The accumulator is an abstraction introduced for the purpose of this diagram. In practice, each kimchi proof consists of (1) commitments to polynomials, (2) evaluations of them, (3) and the opening proof. What we refer to as accumulator here is actually the commitment inside the opening proof. It is called `sg`

in the implementation and is semantically a polynomial commitment to `h(X)`

(`b_poly`

in the code) — the poly-sized polynomial that is built from IPA challenges. It’s a very important polynomial – it can be evaluated in log time, but the commitment verification takes poly time, so the fact that `sg`

is a commitment to `h(X)`

is never proven inside the circuit.

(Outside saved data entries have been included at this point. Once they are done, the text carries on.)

(* ===== verification/RunEnds.v ===== *)
(** * The end of a run

    A run that ends takes the promises it still waits on with it: the append that ends it
    cancels each of them, in the same transaction ([with_run_terminal_side_effects] of
    [core/drive.rs]). *)
From S2P Require Import Prelude Ids Text Types Events Media Externals RunState Promises Sessions.
From S2P Require Import Contexts Compaction CodeTools ContextReducer Approvals Turns.
From S2P Require Import WorkflowTools Toolset ContextPlan Runs Replay Admit Codec BlobRoots Drive.
From S2P Require Import Frames Example RunLaws ReplayLaws PlanLaws PromiseLaws.

Section run_ends.
Context `{!Externals}.
Implicit Types (s : CoreAgentState) (entry : CoreAgentEntry).

(** ** Promises under their ids *)
Definition promises_keyed s : Prop :=
  ∀ id promise, promise_map s !! id = Some promise → promise.(Promise.promise_id) = id.

Lemma put_promise_keyed id promise s :
  promises_keyed s → promise.(Promise.promise_id) = id →
  promises_keyed (put_promise id promise s).
Proof.
  intros Hk Hid i p. unfold promise_map, put_promise. simpl.
  intros [[<- <-]|[_ ?]]%lookup_insert_Some; [done|by apply Hk].
Qed.
Lemma apply_promise_event_keyed e s :
  promises_keyed s → wp (apply_promise_event e) (λ _, promises_keyed) s.
Proof.
  intros Hk. reduce_event; simplify_ok; try (by apply put_promise_keyed).
  all: apply put_promise_keyed; [exact Hk|]; simpl;
    match goal with H : pending_promise_ref _ _ = Ok _ |- _ =>
      unfold pending_promise_ref in H; simplify_ok; by apply Hk end.
Qed.
Lemma swept_lookup s s' id promise :
  swept s s' → promise_map s' !! id = Some promise → promise_map s !! id = Some promise.
Proof.
  intros [He|He].
  - by rewrite (promise_map_eq s s') by exact He.
  - rewrite (promise_map_swept s) by exact He. by case_decide.
Qed.
Lemma swept_pending s s' id promise :
  settled_wf s → swept s s' → promise_map s !! id = Some promise →
  promise.(Promise.status) = PromiseStatus.Pending → promise_map s' !! id = Some promise.
Proof.
  intros Hwf [He|He] Hp Hs.
  - by rewrite (promise_map_eq s s') by exact He.
  - rewrite (promise_map_swept s) by exact He. rewrite decide_False; [done|].
    by eapply pending_not_listed.
Qed.
Lemma reachable_keyed s : reachable s → promises_keyed s.
Proof.
  apply reachable_keeps; [done|]. intros entry s0 Hk. apply apply_event_keeps; [done| |done].
  intros _. eapply wp_mono; [apply apply_event_kind_swept|]. intros ? s1 [Hs|(e & _ & He)].
  - intros id p Hp. by apply Hk, (swept_lookup _ _ _ _ Hs).
  - exact (wp_ok_inv _ _ _ _ _ (apply_promise_event_keyed e s0 Hk) He).
Qed.

(** ** Cancellations *)
Definition is_pending_promise s (id : PromiseId) : Prop :=
  ∃ promise, promise_map s !! id = Some promise ∧
    promise.(Promise.status) = PromiseStatus.Pending.
Definition cancellation (run_id : RunId) (id : PromiseId) : CoreAgentEventProposal :=
  proposal (run_joins run_id) (CoreAgentEvent.Promise (PromiseEvent.Cancelled id)).

(** Pending promises with different ids are all cancelled. *)
Lemma cancel_promises_all run_id cancelled promises :
  Forall (λ promise, promise.(Promise.status) = PromiseStatus.Pending) promises →
  NoDup (Promise.promise_id <$> promises) →
  (∀ promise, promise ∈ promises → promise.(Promise.promise_id) ∉ cancelled) →
  (cancel_promises run_id cancelled promises).1
    = cancellation run_id ∘ Promise.promise_id <$> promises.
Proof.
  revert cancelled. induction promises as [|promise promises IH]; intros cancelled Hp Hn Hc; [done|].
  apply Forall_cons in Hp as [Hp1 Hp]. rewrite fmap_cons in Hn. apply NoDup_cons in Hn as [Hn1 Hn].
  cbn [cancel_promises]. rewrite bool_decide_eq_false_2 by (by intros []).
  rewrite bool_decide_eq_false_2 by (apply Hc; set_solver). cbn [orb].
  specialize (IH (promise.(Promise.promise_id) :: cancelled) Hp Hn).
  destruct (cancel_promises _ _ promises) as [proposals cancelled'] eqn:He. simpl in *.
  rewrite IH; [done|]. intros p Hin. rewrite not_elem_of_cons. split; [|apply Hc; set_solver].
  intros Heq. apply Hn1, list_elem_of_fmap. exists p. split; [symmetry; exact Heq|done].
Qed.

For more details, see Proof-Carrying Data from Accumulation Schemes, Appendix A.2, where `sg`

is called `U`

.

In pickles, what we do is that we “absorb” this commitment `sg`

from the previous step while creating a new proof. That is, for example, Step 1 will produce this commitment that is denoted as `acc1`

on the diagram, as part of its opening proof, and Step 2 will absorb this commitment. And this “absorbtion” is what Wrap 2 will prove (and, partially, Step 3 will also refer to the challenges used to build `acc1`

, but this detail is completely avoided in this overview). In the end, `acc2`

will be the result of Step 2, so in a way `acc2`

“aggregates” `acc1`

which somewhat justifies the language used.